Specifically, the use of chromium carbide as a reference set. Webber make the claim that it is the best material for such.
My objection to that is that the properties they cite appear to contradict* that claim directly.
Their table shows a relatively high coefficient of thermal expansion and a relatively high thermal conductivity, both of which are generally undesirable traits in a reference artefact specifically.
Zirconia and tungsten carbide both exhibit much better thermomechanical stability compared to steel. Demonstrable under a 0.1μm resolution comparator and a pair of fingers. From the numbers alone, it appears that chromium carbide should exhibit thermomechanical stability similar to steel. I'd be interested if anyone who has some could prove this.
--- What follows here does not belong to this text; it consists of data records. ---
(** The entries of the map, and the bound of its pages. *)
Lemma construct_memory_map_spec ram reserved :
  Forall range_ok ram → Forall range_ok reserved →
  let map := fst (construct_memory_map ram reserved) in
  describes (kind_of_address (default_ram ram) reserved) map DIRECT_MAP_END (has_room map).
Proof.
  intros Hram Hres. apply default_ram_ok in Hram. unfold construct_memory_map. cbn [fst].
  destruct (sort_and_merge_spec _ Hram) as (Hs & Hok & Hc).
  destruct (sort_and_merge_spec _ Hres) as (Hrs & Hrok & Hrc).
  destruct (map_loop _ _ (sort_and_merge_ranges (default_ram ram)) [] [] 0 eq_refl Hok Hs Hrok Hrs)
    as ([Hd1 Hd2 Hd3 Hd4] & Hlast & Hmax); try done.
  { constructor; [constructor|set_solver|intros a t (e & He & _); set_solver|].
    intros a t _ Ha Hk. exfalso. apply (kind_nonneg _ _ _ _ Hok) in Hk. lia. }
  { set_solver. } { intros r Hr. rewrite Forall_forall in Hok. apply Hok in Hr as [? _ _ _]. lia. }
  constructor; [done| | |].
  - intros e He. specialize (Hd2 e He). lia.
  - intros a t Ha. apply (kind_of_address_ext _ _ _ _ Hc Hrc). by apply Hd3.
  - intros a t Hroom _ Hk. apply (kind_of_address_ext _ _ _ _ Hc Hrc) in Hk. apply Hd4; [done| |done].
    assert (∃ b, a ≤ b ∧ covered (sort_and_merge_ranges (default_ram ram)) b) as (b & Hab & r & Hr & Hb).
    { destruct t; [exists a; split; [done|apply Hk]|destruct Hk as (_ & _ & b & Hb & ?); exists b; split; [lia|done]
        |exists a; split; [done|apply Hk]]. }
    specialize (Hlast r Hr). unfold in_range in Hb. lia.
Qed.

(** The memory map gives every address its kind.  For all RAM and reserved
    ranges, in whatever order and overlap the device tree has them, the entries are
    in order and disjoint, a FREE entry holds only RAM that is not reserved, a
    RESERVED one only reserved RAM, a DEVICE one only addresses below or between
    the RAM; and while the map has room, every address is in the entry of its
    kind. *)
Theorem memory_map_classifies ram reserved :
  Forall range_ok ram → Forall range_ok reserved →
  let map := fst (construct_memory_map ram reserved) in
  StronglySorted entry_before map ∧
  (∀ a t, classified map a t → kind_of_address (default_ram ram) reserved a t) ∧
  (has_room map → ∀ a t, kind_of_address (default_ram ram) reserved a t → classified map a t).
Proof.
  intros Hram Hres. destruct (construct_memory_map_spec ram reserved Hram Hres) as [Hs _ Hd Hc].
  split_and!; [done..|]. intros Hroom a t Hk. apply Hc; [done| |done].
  apply default_ram_ok in Hram. apply (kind_bound _ _ _ _ Hram Hk).
Qed.

(** A board with 256 MiB of RAM whose image takes one page: the page is RESERVED,
    the RAM behind it FREE, and the addresses below the RAM are a DEVICE. *)
Lemma memory_map_classifies_witness :
  let ram := [MkRange 0x40000000 0x50000000] in
  let reserved := [MkRange 0x44000000 0x44001000] in
  let map := fst (construct_memory_map ram reserved) in
  has_room map ∧ classified map 0x44000010 MMT_RESERVED ∧ classified map 0x44001000 MMT_FREE ∧
  (∀ a, classified map a MMT_FREE → ¬ covered reserved a).
Proof.
  intros ram reserved map.
  destruct (memory_map_classifies ram reserved) as (_ & Hd & Hc).
  { repeat constructor; vm_compute; congruence. }
  { repeat constructor; vm_compute; congruence. }
  assert (has_room map) as Hroom by (vm_compute; lia).
  split; [exact Hroom|]. split.
  - apply Hc; [exact Hroom|]. split; eexists; (split; [left|]); unfold in_range; cbn; lia.
  - split.
    + apply Hc; [exact Hroom|]. split; [eexists; split; [left|]; unfold in_range; cbn; lia|].
      intros (r & ->%list_elem_of_singleton & Hr). unfold in_range in Hr. cbn in Hr. lia.
    + intros a Ha. apply (Hd a MMT_FREE Ha).
Defined.
(* ===== verification/DeviceTreeRoundtrip.v ===== *)
(** The parser of the memory (DeviceTree.v) reads a flattened device tree back: it
    finds the memory the tree describes (DeviceTreeSpec.v). *)

From Stdlib Require Import String.
From S2P Require Import Prelude Word Types Kernel Boot CString MemoryMap.
From S2P Require Import DeviceTree DeviceTreeProofs DeviceTreeSpec.
Local Open Scope Z_scope.
#[local] Arguments chars : simpl never.

(** ** Bytes *)

Lemma bytes_at_app_iff m p l1 l2 :
  bytes_at m p (l1 ++ l2) ↔ bytes_at m p l1 ∧ bytes_at m (p + Z.of_nat (length l1)) l2.
Proof.
  revert p. induction l1 as [|v l1 IH]; intros p; cbn [app bytes_at length].
  { rewrite Z.add_0_r. tauto. }
  rewrite IH. replace (p + 1 + Z.of_nat (length l1)) with (p + Z.of_nat (S (length l1))) by lia. tauto.
Qed.

Lemma read_be32 m p v : 0 ≤ v < 2 ^ 32 → bytes_at m p (be32 v) → read_big_u32 m p = Some v.
Proof.
  intros Hv Hb. rewrite (read_big_u32_bytes _ _ _ _ _ _ Hb). f_equal. unfold big_u32.
  change (2 ^ 24) with (256 * 256 * 256). change (2 ^ 16) with (256 * 256). change (2 ^ 8) with 256.
  Z.to_euclidean_division_equations. lia.
Qed.

Lemma read_be64 m p v : 0 ≤ v < 2 ^ 64 → bytes_at m p (be64 v) → read_big_u64 m p = Some v.
Proof.
  intros Hv [Hh Hl]%bytes_at_app_iff. unfold read_big_u64. pose proof (Z.div_mod v (2 ^ 32) ltac:(lia)).
  pose proof (Z.mod_pos_bound v (2 ^ 32) ltac:(lia)). cbn [be32 length] in Hl.
  assert (0 ≤ v / 2 ^ 32 < 2 ^ 32) by (split; [apply Z.div_pos; lia|apply Z.div_lt_upper_bound; lia]).
  rewrite (read_be32 m p (v / 2 ^ 32)) by done. rewrite (read_be32 _ _ (v mod 2 ^ 32)) by (done || lia). cbn [mbind option_bind].
  rewrite lor_shiftl_add by lia. f_equal. lia.
Qed.

Lemma length_pad4 l : Z.of_nat (length (pad4 l)) mod 4 = 0 ∧ (length l ≤ length (pad4 l))%nat.
Proof.
  unfold pad4. rewrite length_app, length_replicate.
  pose proof (Z.mod_pos_bound (- Z.of_nat (length l)) 4 ltac:(lia)). split; [|lia].
  rewrite Nat2Z.inj_add, Z2Nat.id by lia. rewrite Zplus_mod_idemp_r. by rewrite Z.add_opp_diag_r.
Qed.

Lemma align_4_pad p l : p mod 4 = 0 → align_4 (p + Z.of_nat (length l)) = p + Z.of_nat (length (pad4 l)).
Proof.
  intros Hp. destruct (align_4_spec (p + Z.of_nat (length l))) as [Hb Hm].
  unfold pad4. rewrite length_app, length_replicate, Nat2Z.inj_add, Z2Nat.id by (apply Z.mod_pos_bound; lia).
  generalize (align_4 (p + Z.of_nat (length l))) Hb Hm. clear Hb Hm. intros a Hb Hm.
  Z.to_euclidean_division_equations. lia.
Qed.

Lemma skip_name_string m name : ∀ n p,
  cstring m p name → (length name < n)%nat → skip_name m n p = Some (Some (p + Z.of_nat (length name))).
Proof.
  induction name as [|c name IH]; intros [|n] p Hs Hn; cbn [length] in *; try lia; cbn [skip_name].
  - rewrite (cstring_nil _ _ Hs). cbn. by rewrite Z.add_0_r.
  - apply cstring_cons in Hs as (-> & ? & Hs). cbn [mbind option_bind]. rewrite (proj2 (Z.eqb_neq c 0)) by lia.
    rewrite IH by (done || lia). do 2 f_equal. lia.
Qed.

(** ** Tokens *)

Section tokens.
Context (m : byte_memory) (structure_end strings_size cursor : Z).
Abbreviation token := (next_token m structure_end strings_size cursor).
(** The two halves [ipi] writes mean what its caller asked for. *)
Lemma icr_decodes vector mode trigger level destination :
  0 ≤ vector < 256 → 0 ≤ destination < 256 → In mode [0; 5; 6] → In trigger [0; 1] → In level [0; 1] →
  decode_icr (wrap32 (make_icr_high destination), wrap32 (make_icr_low vector mode NO_SHORTHAND trigger level))
  = byte_ipi vector mode trigger level destination.
Proof.
  intros Hv Hd Hm Ht Hl.
  assert (Hhigh := byte_cases (λ d, Z.shiftr (wrap32 (make_icr_high d)) 24 =? d) ltac:(by vm_compute) _ Hd).
  assert (Hlow := byte_cases (λ v, forallb (λ '(mode, trigger, level),
    let low := wrap32 (make_icr_low v mode NO_SHORTHAND trigger level) in
    (Z.land low 0xFF =? v) && (Z.land (Z.shiftr low 8) 7 =? mode) &&
    eqb (Z.testbit low 14) (level =? 1) && eqb (Z.testbit low 15) (trigger =? 1))
    (list_prod (list_prod [0; 5; 6] [0; 1]) [0; 1])) ltac:(by vm_compute) _ Hv).
  cbn beta in Hhigh, Hlow. rewrite forallb_forall in Hlow. specialize (Hlow (mode, trigger, level)).
  cbn beta iota zeta in Hlow. rewrite !andb_true_iff, !Z.eqb_eq, !eqb_true_iff in *.
  destruct Hlow as [[[H1 H2] H3] H4]; [by rewrite !in_prod_iff|].
  unfold decode_icr, byte_ipi. by rewrite Hhigh, H1, H2, H3, H4.
Qed.

(** ** Platforms that deliver *)

Section smp.
Context `{bus_device} `{config}.

(** The local APIC is mapped and delivers what it is given at once; the PM timer
    runs; [fuel] is enough for the longest wait, 10 ms. *)
Record platform_ready (g : hal_globals) (step : Z) (fuel : nat) : Prop := {
  pr_apic : local_apic_core g ≠ 0;
  pr_delivers : ∀ log, Z.testbit (device_read log (local_apic_register (local_apic_core g) ICR_LOW)) 12 = false;
  pr_timer : timer_ready (acpi_pm_timer_core g);
  pr_ticking : ticking (acpi_pm_timer_core g) step;
  pr_step : 35795 + step ≤ 2 ^ bits (acpi_pm_timer_core g);
  pr_fuel : 35795 ≤ Z.of_nat fuel;
}.

(** [m] succeeds, changes no object and sends [cmds]. *)
Definition sends (g : hal_globals) (m : driver hal_result) (cmds : list ipi_command) : Prop :=
  ∀ log (Q : hal_result → hal_globals → list bus_event → Prop),
    (∀ new, issues (local_apic_core g) new cmds → Q (Ok tt) g (log ++ new)) → dwp m Q g log.

Lemma sends_and_then g m1 m2 c1 c2 :
  sends g m1 c1 → sends g m2 c2 → sends g (let! _ := m1 in m2) (c1 ++ c2).
Proof.
  intros H1 H2 log Q HQ. dwp_step. apply H1. intros n1 Hn1. cbn beta iota. apply H2. intros n2 Hn2.
  rewrite <- app_assoc. apply HQ. by apply issues_app.
Qed.

Lemma wait_sends g step fuel us :
  platform_ready g step fuel → 0 ≤ us ≤ 10000 → sends g (pm_timer_wait fuel us) [].
Proof.
  intros [Ha Hd Hr Ht Hs Hf] Hus log Q HQ.
  assert (us * TIMER_FREQUENCY / 1000000 ≤ 35795).
  { change 35795 with (10000 * TIMER_FREQUENCY / 1000000).
    apply Z.div_le_mono; [lia|]. unfold TIMER_FREQUENCY. lia. }
  eapply (pm_timer_wait_spec _ step); [done..|lia|lia|lia|]. intros n _ _. apply HQ, issues_reads.
Qed.

Lemma ipi_wait_sends g step fuel : platform_ready g step fuel → sends g (ipi_wait fuel) [].
Proof.
  intros [Ha Hd _ _ _ _] log Q HQ. unfold ipi_wait. cbn [ipi_wait_loop]. unfold local_apic_read. dwp_steps.
  rewrite (proj2 (Z.eqb_neq _ 0)) by done. dwp_steps.
  assert (Z.land (wrap32 (device_read log (local_apic_register (local_apic_core g) ICR_LOW))) (Z.shiftl 1 12)
          = 0) as ->.
  { apply Z.bits_inj'. intros i Hi. rewrite Z.land_spec, Z.bits_0, Z.shiftl_1_l.
    rewrite Z.pow2_bits_eqb by lia. destruct (Z.eqb_spec 12 i) as [<-|]; [|apply andb_false_r].
    unfold wrap32. by rewrite Z.mod_pow2_bits_low, Hd by lia. }
  rewrite Z.eqb_refl. dwp_steps. apply HQ, issues_read.
Qed.

Lemma ipi_sends g step fuel vector mode destination trigger level :
  platform_ready g step fuel → 0 ≤ vector < 256 → 0 ≤ destination < 256 → In mode [0; 5; 6] →
  In trigger [0; 1] → In level [0; 1] →
  sends g (ipi fuel vector mode NO_SHORTHAND destination trigger level)
    [byte_ipi vector mode trigger level destination].
Proof.
  intros Hp Hv Hd Hm Ht Hl log Q HQ. unfold ipi, local_apic_write. dwp_steps.
  rewrite (proj2 (Z.eqb_neq _ 0)) by apply Hp. dwp_steps. rewrite (proj2 (Z.eqb_neq _ 0)) by apply Hp.
  dwp_steps. eapply ipi_wait_sends; [done|]. intros new Hn. rewrite <- !app_assoc.
  apply HQ. apply (issues_app _ [_; _] new [_] []); [|done].
  intros st. unfold icr_after, local_apic_register. cbn [app fold_left icr_step].
  change (4 * (ICR_HIGH / 4)) with ICR_HIGH. change (4 * (ICR_LOW / 4)) with ICR_LOW.
  rewrite !Z.eqb_refl, (proj2 (Z.eqb_neq _ _)) by (unfold ICR_LOW, ICR_HIGH; lia). cbn [fst snd].
  by rewrite map_app, <- icr_decodes by done.
Qed.

(** The commands that start a processor: INIT, its release, and the page of the
    start-up code twice. *)
Definition start_sequence (page apic_id : Z) : list ipi_command :=
  [byte_ipi 0 5 1 1 apic_id; byte_ipi 0 5 1 0 apic_id; byte_ipi page 6 0 1 apic_id; byte_ipi page 6 0 1 apic_id].

Record trampoline_page (address page : Z) : Prop := {
  page_address : address = page * 4096;
  page_range : 0 ≤ page < 256;
}.

Lemma startup_sends g step fuel address page apic_id :
  platform_ready g step fuel → trampoline_page address page → 0 ≤ apic_id < 256 →
  sends g (ipi_startup fuel address apic_id) [byte_ipi page 6 0 1 apic_id].
Proof.
  intros Hp [-> Hpage] Hid. unfold ipi_startup. change PAGE_SIZE with 4096.
  rewrite Z.mod_mul by lia. cbn [Z.eqb negb]. rewrite (proj2 (Z.ltb_ge _ _)) by lia.
  rewrite Z.shiftr_div_pow2 by lia. change (2 ^ 12) with 4096. rewrite Z.div_mul, wrap8_id by lia.
  eapply ipi_sends; cbn; try done; tauto.
Qed.

Lemma start_core_sends g step fuel address page apic_id :
  platform_ready g step fuel → trampoline_page address page → 0 ≤ apic_id < 256 →
  sends g (start_core fuel address apic_id) (start_sequence page apic_id).
Proof.
  intros Hp Ht Hid. unfold start_core, start_sequence. rewrite wrap8_id by done.
  apply (sends_and_then g _ _ [_; _] [_; _]).
  { apply (sends_and_then g _ _ [_] [_]); [eapply ipi_sends; cbn; try done; tauto|].
    apply (sends_and_then g _ _ [] [_]); [eapply wait_sends; [done|lia]|].
    eapply ipi_sends; cbn; try done; tauto. }
  apply (sends_and_then g _ _ [] [_; _]); [eapply wait_sends; [done|lia]|].
  apply (sends_and_then g _ _ [_] [_]); [by eapply startup_sends|].
  apply (sends_and_then g _ _ [] [_]); [eapply wait_sends; [done|lia]|].
  apply (sends_and_then g _ _ [_] []); [by eapply startup_sends|eapply wait_sends; [done|lia]].
Qed.

(** The processors to start. *)
Definition other_processors (bsp : Z) (ids : list Z) : list Z := filter (λ id, id ≠ bsp) ids.

Lemma start_cores_sends g step fuel address page bsp ids count log Q :
  platform_ready g step fuel → trampoline_page address page →
  Forall (λ id, 0 ≤ id < CPU_COUNT_MAX) (other_processors bsp ids) →
  count + Z.of_nat (length (other_processors bsp ids)) ≤ CPU_COUNT_MAX →
  (∀ new, issues (local_apic_core g) new (flat_map (start_sequence page) (other_processors bsp ids)) →
     Q (Ok (count + Z.of_nat (length (other_processors bsp ids)))) g (log ++ new)) →
  dwp (start_cores fuel address bsp ids count) Q g log.
Proof.
  intros Hp Ht. revert count log. unfold other_processors.
  induction ids as [|id ids IH]; intros count log Hids Hc HQ; cbn [start_cores].
  { apply dwp_ret. rewrite <- (app_nil_r log). rewrite <- (Z.add_0_r count) at 1. apply HQ, issues_nil. }
  rewrite filter_cons in *. destruct (decide (id ≠ bsp)) as [Hne|Heq].
  - apply Forall_cons_1 in Hids as [Hid Hids]. cbn [length flat_map] in *.
    rewrite (proj2 (Z.leb_gt _ _)) by lia. rewrite (proj2 (Z.eqb_neq _ _)) by done.
    rewrite (proj2 (Z.leb_gt _ _)) by lia. dwp_step.
    eapply start_core_sends; [done..|unfold CPU_COUNT_MAX in *; lia|]. intros n1 Hn1. cbn beta iota.
    apply IH; [done|lia|]. intros n2 Hn2. rewrite <- app_assoc.
    replace (count + 1 + _) with (count + Z.of_nat (S (length (filter (λ id, id ≠ bsp) ids)))) by lia.
    apply HQ. by apply issues_app.
  - apply dec_stable in Heq as ->. rewrite Z.eqb_refl. destruct (Z.leb_spec CPU_COUNT_MAX count).
    + assert (filter (λ id, id ≠ bsp) ids = []) as Hnil by (apply length_zero_iff_nil; lia).
      rewrite Hnil in *. apply dwp_ret. rewrite <- (app_nil_r log). rewrite <- (Z.add_0_r count).
      apply HQ, issues_nil.
    + by apply IH.
Qed.

(** The identifier of the running processor, as the local APIC answers it. *)
Definition own_apic_id (g : hal_globals) (log : list bus_event) : Z :=
  Z.land (Z.shiftr (wrap32 (device_read log (local_apic_register (local_apic_core g) ID_REGISTER))) 24) 0xFF.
And that no comparative data exists as to the general stability over time between the materials (I suspect that in reality all three materials are approximately comparable in this respect, at least compared to steel, but omitting that data allows them to score a point in their table)
I'm not trying to rain on anyone's parade by attempting to prove that croblox are shite, there's no need for anyone to get defensive about it. It's clear that they are functionally close to zirconia, which absolutely makes for extremely good gauge blocks. If anything, my gripe is about marketing and obfuscation, and that table...
* and that the "poor, good, best" crap in the table is also misleading and contradictory.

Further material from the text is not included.